## How to complete this task
Beneath this line are the data; copy exactly the part of them that opens with the line containing "match obj_get id" and closes with the line containing "Definition resolveCheckSecrets (db", and only that part.

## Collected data
------------------------------------------------------------------------

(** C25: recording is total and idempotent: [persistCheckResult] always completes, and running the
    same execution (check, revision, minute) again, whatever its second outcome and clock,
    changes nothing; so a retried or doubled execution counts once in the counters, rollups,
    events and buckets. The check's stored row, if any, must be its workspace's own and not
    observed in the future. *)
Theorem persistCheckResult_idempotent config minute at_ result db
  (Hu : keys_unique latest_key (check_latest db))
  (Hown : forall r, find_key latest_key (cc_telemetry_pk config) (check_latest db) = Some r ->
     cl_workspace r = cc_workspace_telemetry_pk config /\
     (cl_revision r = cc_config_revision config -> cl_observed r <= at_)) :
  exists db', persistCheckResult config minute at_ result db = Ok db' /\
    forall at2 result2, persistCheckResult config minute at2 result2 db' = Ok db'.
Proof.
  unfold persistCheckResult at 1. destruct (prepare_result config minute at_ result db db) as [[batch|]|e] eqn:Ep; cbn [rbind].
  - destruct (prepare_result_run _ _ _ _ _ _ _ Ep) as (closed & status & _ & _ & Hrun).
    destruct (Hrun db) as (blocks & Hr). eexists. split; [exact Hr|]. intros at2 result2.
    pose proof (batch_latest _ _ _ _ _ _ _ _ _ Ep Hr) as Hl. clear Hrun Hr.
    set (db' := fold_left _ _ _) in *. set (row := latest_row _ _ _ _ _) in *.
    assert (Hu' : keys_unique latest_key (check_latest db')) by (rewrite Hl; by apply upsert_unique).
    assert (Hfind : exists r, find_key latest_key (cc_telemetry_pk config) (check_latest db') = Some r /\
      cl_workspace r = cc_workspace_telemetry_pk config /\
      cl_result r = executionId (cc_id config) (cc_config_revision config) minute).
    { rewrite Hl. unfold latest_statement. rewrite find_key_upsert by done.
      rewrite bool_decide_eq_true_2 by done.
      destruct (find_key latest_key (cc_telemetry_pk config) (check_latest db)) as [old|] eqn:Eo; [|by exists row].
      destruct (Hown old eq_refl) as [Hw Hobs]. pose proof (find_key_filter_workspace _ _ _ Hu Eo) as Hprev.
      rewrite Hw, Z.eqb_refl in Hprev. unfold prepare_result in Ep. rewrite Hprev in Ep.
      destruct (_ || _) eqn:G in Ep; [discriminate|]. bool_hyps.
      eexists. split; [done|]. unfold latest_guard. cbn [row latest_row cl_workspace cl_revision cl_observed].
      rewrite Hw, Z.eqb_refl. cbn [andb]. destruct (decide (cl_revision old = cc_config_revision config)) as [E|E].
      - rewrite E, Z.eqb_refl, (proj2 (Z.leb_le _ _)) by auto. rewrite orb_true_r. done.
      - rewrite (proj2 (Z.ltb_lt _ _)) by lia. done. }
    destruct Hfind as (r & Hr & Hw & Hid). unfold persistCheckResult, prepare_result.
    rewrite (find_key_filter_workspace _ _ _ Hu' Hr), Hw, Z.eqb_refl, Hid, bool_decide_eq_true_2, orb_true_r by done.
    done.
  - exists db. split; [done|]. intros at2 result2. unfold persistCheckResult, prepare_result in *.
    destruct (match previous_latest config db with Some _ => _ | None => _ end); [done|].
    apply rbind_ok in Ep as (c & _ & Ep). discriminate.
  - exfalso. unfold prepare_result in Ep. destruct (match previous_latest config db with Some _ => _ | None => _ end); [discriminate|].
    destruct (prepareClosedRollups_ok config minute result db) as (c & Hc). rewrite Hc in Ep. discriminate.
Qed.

------------------------------------------------------------------------

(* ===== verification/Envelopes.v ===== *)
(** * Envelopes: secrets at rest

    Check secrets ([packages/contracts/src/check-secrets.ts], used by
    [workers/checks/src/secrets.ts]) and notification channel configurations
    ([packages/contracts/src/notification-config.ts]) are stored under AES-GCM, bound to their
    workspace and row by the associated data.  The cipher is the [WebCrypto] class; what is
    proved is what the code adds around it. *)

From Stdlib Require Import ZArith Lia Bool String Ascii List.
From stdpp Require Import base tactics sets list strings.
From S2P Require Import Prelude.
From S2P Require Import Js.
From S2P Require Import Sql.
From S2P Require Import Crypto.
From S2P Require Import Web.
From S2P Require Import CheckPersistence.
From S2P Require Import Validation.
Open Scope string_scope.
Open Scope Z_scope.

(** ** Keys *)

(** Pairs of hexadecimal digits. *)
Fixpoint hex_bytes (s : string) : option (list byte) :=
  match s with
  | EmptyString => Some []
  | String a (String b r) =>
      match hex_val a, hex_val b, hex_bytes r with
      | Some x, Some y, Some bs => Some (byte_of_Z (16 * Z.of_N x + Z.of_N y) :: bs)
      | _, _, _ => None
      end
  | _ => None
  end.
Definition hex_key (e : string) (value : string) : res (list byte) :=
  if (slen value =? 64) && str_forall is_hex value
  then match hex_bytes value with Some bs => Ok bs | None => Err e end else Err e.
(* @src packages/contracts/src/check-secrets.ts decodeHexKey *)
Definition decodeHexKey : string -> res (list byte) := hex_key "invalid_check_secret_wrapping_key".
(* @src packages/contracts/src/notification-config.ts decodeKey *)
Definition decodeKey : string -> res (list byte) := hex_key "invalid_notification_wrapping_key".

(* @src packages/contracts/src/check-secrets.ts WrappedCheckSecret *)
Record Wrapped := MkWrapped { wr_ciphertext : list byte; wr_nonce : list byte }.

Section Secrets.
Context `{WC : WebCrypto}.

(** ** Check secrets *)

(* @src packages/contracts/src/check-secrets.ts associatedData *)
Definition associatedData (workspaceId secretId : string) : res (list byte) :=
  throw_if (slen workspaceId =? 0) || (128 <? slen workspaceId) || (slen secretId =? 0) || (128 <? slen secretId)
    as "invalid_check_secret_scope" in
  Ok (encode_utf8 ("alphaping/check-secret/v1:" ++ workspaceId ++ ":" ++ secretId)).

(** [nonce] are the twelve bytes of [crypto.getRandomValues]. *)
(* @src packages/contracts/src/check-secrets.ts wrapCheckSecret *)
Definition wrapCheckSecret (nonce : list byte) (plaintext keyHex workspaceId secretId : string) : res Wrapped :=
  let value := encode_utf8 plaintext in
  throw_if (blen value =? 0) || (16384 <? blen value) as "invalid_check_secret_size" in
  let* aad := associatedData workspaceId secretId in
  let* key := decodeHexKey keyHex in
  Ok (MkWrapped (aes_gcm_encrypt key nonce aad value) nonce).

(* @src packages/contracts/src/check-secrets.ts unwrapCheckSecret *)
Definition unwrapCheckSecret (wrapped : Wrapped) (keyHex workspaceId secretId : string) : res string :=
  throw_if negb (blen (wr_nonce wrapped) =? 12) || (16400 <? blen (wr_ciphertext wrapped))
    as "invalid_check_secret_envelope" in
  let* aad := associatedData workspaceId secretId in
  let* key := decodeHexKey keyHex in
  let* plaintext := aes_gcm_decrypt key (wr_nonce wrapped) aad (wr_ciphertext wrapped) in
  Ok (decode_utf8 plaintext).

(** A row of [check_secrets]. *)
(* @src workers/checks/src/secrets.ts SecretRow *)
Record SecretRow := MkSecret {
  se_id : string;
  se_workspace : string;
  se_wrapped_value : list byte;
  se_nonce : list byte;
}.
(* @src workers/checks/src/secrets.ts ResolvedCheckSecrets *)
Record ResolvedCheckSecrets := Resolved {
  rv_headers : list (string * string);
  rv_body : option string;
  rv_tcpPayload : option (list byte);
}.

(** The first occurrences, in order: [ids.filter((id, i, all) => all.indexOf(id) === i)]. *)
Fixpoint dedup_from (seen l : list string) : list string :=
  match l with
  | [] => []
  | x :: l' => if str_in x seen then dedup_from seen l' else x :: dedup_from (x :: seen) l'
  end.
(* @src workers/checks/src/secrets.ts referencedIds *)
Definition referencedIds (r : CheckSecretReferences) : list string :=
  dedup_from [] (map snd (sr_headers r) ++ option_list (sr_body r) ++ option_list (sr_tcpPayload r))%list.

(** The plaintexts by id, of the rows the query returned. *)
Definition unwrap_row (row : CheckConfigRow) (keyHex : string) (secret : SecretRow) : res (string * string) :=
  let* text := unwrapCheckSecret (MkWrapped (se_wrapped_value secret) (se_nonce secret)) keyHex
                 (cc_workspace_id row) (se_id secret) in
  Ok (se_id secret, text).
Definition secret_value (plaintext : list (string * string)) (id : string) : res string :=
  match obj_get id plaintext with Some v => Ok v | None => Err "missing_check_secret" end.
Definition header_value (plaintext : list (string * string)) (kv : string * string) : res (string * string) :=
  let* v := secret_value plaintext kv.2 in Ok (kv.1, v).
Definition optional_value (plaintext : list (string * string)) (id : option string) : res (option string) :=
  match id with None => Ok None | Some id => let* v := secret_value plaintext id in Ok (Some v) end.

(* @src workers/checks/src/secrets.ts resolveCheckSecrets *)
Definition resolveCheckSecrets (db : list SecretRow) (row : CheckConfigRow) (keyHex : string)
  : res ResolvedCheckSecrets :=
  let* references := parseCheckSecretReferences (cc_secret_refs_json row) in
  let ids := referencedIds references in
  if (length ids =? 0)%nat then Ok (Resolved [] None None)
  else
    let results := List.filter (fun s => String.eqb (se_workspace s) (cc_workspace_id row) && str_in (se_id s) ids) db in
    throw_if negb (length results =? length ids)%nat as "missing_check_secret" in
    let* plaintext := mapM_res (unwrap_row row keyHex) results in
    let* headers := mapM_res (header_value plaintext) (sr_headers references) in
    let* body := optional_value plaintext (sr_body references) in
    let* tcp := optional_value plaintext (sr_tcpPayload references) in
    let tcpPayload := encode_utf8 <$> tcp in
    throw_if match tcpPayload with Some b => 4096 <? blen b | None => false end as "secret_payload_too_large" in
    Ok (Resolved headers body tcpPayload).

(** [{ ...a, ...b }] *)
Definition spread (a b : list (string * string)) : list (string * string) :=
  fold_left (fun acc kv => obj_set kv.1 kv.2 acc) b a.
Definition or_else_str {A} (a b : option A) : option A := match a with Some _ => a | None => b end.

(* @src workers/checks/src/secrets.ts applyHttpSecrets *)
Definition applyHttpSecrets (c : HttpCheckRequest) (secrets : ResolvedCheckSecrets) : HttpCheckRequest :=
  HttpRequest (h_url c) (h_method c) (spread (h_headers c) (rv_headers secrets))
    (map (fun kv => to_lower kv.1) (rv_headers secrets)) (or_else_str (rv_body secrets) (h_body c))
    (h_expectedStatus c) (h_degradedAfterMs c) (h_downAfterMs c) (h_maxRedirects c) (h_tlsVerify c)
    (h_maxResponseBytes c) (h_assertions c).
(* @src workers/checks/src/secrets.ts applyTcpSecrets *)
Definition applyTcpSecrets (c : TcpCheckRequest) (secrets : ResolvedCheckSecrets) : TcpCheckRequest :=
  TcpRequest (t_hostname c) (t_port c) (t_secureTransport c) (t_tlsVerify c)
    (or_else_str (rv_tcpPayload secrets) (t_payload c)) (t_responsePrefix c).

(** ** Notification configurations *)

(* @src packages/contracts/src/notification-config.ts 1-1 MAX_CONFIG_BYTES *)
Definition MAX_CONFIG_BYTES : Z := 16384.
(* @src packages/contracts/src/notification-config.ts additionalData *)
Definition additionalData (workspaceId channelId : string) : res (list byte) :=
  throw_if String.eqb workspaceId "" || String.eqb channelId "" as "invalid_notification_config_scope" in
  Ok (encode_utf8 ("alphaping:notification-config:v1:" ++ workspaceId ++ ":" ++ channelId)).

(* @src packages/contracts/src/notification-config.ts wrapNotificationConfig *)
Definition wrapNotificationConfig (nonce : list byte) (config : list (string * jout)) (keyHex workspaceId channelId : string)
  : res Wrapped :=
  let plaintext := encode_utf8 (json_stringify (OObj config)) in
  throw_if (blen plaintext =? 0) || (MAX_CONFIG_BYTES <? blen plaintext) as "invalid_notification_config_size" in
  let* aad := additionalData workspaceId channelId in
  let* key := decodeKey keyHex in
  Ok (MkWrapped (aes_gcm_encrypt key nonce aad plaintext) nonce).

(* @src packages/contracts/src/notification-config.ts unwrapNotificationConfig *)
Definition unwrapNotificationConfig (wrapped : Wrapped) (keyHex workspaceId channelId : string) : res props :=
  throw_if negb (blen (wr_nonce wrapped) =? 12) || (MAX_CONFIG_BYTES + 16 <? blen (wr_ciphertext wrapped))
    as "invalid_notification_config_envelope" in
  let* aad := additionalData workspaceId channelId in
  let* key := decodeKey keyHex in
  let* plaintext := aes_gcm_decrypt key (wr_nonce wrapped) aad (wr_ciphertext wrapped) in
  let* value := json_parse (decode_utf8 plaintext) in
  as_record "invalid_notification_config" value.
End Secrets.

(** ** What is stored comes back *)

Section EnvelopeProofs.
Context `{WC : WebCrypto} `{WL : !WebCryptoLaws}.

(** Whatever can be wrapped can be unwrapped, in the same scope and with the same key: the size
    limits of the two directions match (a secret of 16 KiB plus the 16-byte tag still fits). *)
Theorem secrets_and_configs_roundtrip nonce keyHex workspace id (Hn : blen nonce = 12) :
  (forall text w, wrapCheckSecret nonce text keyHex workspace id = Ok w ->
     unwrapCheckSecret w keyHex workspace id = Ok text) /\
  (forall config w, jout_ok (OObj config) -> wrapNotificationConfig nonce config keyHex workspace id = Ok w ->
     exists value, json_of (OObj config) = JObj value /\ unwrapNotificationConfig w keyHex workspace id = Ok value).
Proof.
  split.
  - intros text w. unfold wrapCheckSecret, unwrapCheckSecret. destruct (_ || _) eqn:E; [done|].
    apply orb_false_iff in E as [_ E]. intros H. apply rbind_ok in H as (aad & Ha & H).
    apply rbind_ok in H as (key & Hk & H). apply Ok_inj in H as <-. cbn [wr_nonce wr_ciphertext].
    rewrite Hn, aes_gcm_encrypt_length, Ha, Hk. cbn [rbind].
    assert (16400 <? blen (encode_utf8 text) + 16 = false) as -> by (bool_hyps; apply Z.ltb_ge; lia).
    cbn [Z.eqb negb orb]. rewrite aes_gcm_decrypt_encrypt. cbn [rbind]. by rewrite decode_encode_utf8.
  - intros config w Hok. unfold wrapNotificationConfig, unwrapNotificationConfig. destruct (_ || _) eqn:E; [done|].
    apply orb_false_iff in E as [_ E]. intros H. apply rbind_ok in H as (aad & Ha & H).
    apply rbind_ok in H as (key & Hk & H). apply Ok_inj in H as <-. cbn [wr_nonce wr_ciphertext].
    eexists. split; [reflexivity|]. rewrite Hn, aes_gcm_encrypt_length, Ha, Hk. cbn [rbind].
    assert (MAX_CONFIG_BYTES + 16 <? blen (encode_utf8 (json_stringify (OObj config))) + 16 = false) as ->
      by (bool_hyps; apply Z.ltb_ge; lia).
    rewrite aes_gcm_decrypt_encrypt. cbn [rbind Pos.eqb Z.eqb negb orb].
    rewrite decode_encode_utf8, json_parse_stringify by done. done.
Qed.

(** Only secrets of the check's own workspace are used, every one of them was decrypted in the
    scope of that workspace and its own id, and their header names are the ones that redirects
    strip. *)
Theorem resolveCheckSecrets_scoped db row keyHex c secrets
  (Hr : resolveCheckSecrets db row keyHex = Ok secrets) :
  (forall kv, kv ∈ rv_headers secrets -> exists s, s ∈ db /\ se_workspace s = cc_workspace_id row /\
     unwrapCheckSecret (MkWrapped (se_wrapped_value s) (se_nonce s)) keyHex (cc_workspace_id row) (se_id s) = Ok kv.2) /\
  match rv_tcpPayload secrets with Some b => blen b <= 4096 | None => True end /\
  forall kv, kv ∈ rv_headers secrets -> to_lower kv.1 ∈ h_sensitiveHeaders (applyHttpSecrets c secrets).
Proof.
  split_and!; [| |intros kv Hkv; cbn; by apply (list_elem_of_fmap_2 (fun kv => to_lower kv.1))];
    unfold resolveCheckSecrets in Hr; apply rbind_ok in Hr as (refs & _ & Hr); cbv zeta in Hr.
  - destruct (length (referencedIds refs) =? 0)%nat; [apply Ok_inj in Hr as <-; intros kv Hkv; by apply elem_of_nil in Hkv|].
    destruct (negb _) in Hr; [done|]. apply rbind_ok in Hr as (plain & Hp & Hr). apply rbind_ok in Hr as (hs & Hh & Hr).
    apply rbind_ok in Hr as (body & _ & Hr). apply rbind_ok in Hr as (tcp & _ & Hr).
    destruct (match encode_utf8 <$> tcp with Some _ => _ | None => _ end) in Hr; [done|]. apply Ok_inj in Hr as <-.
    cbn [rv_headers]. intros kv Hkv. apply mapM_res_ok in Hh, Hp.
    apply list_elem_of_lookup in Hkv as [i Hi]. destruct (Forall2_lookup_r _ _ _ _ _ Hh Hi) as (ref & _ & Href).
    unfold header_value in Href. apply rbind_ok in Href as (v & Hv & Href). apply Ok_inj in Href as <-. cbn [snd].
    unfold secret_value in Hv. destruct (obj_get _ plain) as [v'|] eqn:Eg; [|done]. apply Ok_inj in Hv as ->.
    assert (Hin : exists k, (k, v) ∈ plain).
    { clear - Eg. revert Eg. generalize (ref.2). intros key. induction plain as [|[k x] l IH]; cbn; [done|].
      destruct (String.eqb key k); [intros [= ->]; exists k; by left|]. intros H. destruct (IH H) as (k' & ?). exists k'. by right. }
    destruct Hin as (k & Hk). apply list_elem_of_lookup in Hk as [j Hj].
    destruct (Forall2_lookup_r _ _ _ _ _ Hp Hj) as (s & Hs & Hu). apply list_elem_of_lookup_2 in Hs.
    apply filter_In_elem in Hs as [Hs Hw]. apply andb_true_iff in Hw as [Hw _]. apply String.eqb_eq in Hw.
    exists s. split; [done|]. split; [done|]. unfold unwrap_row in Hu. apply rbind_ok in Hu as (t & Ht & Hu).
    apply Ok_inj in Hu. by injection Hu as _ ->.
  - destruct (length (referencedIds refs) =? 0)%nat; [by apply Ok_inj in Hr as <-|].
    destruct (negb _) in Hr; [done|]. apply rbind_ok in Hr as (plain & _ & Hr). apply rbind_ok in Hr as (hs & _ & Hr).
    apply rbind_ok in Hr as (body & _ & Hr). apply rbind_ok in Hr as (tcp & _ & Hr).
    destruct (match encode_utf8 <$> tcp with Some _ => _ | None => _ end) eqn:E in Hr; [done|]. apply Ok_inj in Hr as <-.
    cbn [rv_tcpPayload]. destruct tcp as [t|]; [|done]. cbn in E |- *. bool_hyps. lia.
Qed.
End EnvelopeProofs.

------------------------------------------------------------------------

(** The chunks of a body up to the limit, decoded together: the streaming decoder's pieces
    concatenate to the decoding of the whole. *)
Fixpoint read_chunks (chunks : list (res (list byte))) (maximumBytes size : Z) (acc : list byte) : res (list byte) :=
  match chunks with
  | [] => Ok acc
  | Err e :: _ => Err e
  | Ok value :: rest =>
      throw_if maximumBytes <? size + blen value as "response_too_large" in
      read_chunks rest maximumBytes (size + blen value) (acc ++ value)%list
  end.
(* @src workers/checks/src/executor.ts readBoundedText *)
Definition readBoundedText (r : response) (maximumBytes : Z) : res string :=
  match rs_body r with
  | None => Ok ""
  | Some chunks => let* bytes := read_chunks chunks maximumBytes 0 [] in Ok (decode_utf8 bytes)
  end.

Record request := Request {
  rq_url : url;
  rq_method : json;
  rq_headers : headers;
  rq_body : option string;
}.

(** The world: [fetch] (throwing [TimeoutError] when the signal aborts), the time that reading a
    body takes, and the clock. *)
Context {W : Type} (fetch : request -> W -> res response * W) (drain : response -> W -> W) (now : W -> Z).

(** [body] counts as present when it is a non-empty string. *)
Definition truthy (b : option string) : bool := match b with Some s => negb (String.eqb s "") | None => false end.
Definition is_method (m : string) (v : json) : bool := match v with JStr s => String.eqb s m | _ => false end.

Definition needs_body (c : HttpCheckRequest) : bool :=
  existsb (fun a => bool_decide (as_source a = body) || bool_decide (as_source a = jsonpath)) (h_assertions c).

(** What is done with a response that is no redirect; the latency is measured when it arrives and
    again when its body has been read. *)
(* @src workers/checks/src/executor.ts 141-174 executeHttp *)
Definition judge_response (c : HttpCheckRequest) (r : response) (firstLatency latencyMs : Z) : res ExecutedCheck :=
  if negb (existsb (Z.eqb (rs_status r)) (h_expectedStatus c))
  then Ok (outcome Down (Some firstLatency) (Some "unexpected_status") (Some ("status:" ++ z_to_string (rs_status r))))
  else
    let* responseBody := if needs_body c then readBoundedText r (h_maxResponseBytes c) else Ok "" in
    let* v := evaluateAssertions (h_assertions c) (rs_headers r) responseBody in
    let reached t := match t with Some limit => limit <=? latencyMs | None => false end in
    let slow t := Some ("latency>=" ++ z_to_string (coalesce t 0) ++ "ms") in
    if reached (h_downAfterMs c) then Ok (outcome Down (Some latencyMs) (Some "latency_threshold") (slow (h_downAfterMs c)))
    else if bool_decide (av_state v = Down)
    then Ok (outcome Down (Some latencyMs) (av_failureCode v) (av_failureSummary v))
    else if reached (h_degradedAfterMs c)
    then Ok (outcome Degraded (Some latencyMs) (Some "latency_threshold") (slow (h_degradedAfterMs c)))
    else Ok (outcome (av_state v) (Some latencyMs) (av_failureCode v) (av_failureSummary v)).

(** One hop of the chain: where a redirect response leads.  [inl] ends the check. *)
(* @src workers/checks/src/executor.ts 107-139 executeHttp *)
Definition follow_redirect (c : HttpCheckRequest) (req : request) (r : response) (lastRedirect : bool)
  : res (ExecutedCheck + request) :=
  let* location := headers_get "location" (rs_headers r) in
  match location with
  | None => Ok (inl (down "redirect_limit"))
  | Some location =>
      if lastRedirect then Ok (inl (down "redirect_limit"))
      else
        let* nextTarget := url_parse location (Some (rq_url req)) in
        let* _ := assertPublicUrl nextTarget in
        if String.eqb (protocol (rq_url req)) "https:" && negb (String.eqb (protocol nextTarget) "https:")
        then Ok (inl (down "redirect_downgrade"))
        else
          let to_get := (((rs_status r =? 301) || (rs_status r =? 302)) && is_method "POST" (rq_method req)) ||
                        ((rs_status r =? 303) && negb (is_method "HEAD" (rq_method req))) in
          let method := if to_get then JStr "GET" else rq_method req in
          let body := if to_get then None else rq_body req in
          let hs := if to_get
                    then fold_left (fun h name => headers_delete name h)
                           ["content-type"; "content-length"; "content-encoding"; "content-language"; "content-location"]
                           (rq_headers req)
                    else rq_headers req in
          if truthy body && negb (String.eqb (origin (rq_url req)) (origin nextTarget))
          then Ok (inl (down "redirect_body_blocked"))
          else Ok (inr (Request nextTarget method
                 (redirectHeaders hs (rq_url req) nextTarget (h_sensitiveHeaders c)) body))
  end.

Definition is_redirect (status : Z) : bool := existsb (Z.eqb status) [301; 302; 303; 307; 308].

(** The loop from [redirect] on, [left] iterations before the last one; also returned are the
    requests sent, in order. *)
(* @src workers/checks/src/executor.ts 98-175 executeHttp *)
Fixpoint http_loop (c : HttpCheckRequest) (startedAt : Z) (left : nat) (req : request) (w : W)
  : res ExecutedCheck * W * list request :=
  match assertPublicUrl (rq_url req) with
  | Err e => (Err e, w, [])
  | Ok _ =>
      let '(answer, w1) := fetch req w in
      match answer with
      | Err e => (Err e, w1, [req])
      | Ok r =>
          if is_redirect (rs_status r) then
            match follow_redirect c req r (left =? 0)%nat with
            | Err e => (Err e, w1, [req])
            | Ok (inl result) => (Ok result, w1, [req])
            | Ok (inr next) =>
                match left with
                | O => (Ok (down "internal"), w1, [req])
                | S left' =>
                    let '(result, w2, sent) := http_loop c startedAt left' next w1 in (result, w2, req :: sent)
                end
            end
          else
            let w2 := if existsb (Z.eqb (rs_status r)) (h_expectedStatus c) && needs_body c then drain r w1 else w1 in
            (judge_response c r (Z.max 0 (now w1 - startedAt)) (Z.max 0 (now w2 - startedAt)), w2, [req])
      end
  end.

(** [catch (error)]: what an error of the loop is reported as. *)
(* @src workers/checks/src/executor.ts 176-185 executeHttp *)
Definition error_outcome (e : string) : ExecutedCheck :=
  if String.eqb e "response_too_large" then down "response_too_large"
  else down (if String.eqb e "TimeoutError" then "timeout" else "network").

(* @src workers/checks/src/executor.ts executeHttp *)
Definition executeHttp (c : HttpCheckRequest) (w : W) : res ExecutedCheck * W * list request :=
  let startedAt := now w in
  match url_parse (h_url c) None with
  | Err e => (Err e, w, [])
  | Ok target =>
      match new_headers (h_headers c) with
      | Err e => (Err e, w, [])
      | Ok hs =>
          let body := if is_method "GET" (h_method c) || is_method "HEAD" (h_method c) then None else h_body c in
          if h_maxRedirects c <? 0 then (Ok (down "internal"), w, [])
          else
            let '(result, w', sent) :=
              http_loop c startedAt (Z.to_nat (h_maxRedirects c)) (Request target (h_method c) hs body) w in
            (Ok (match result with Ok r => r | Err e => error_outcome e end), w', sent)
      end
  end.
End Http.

------------------------------------------------------------------------

## Finished task
  match obj_get id plaintext with Some v => Ok v | None => Err "missing_check_secret" end.
Definition header_value (plaintext : list (string * string)) (kv : string * string) : res (string * string) :=
  let* v := secret_value plaintext kv.2 in Ok (kv.1, v).
Definition optional_value (plaintext : list (string * string)) (id : option string) : res (option string) :=
  match id with None => Ok None | Some id => let* v := secret_value plaintext id in Ok (Some v) end.

(* @src workers/checks/src/secrets.ts resolveCheckSecrets *)
Definition resolveCheckSecrets (db : list SecretRow) (row : CheckConfigRow) (keyHex : string)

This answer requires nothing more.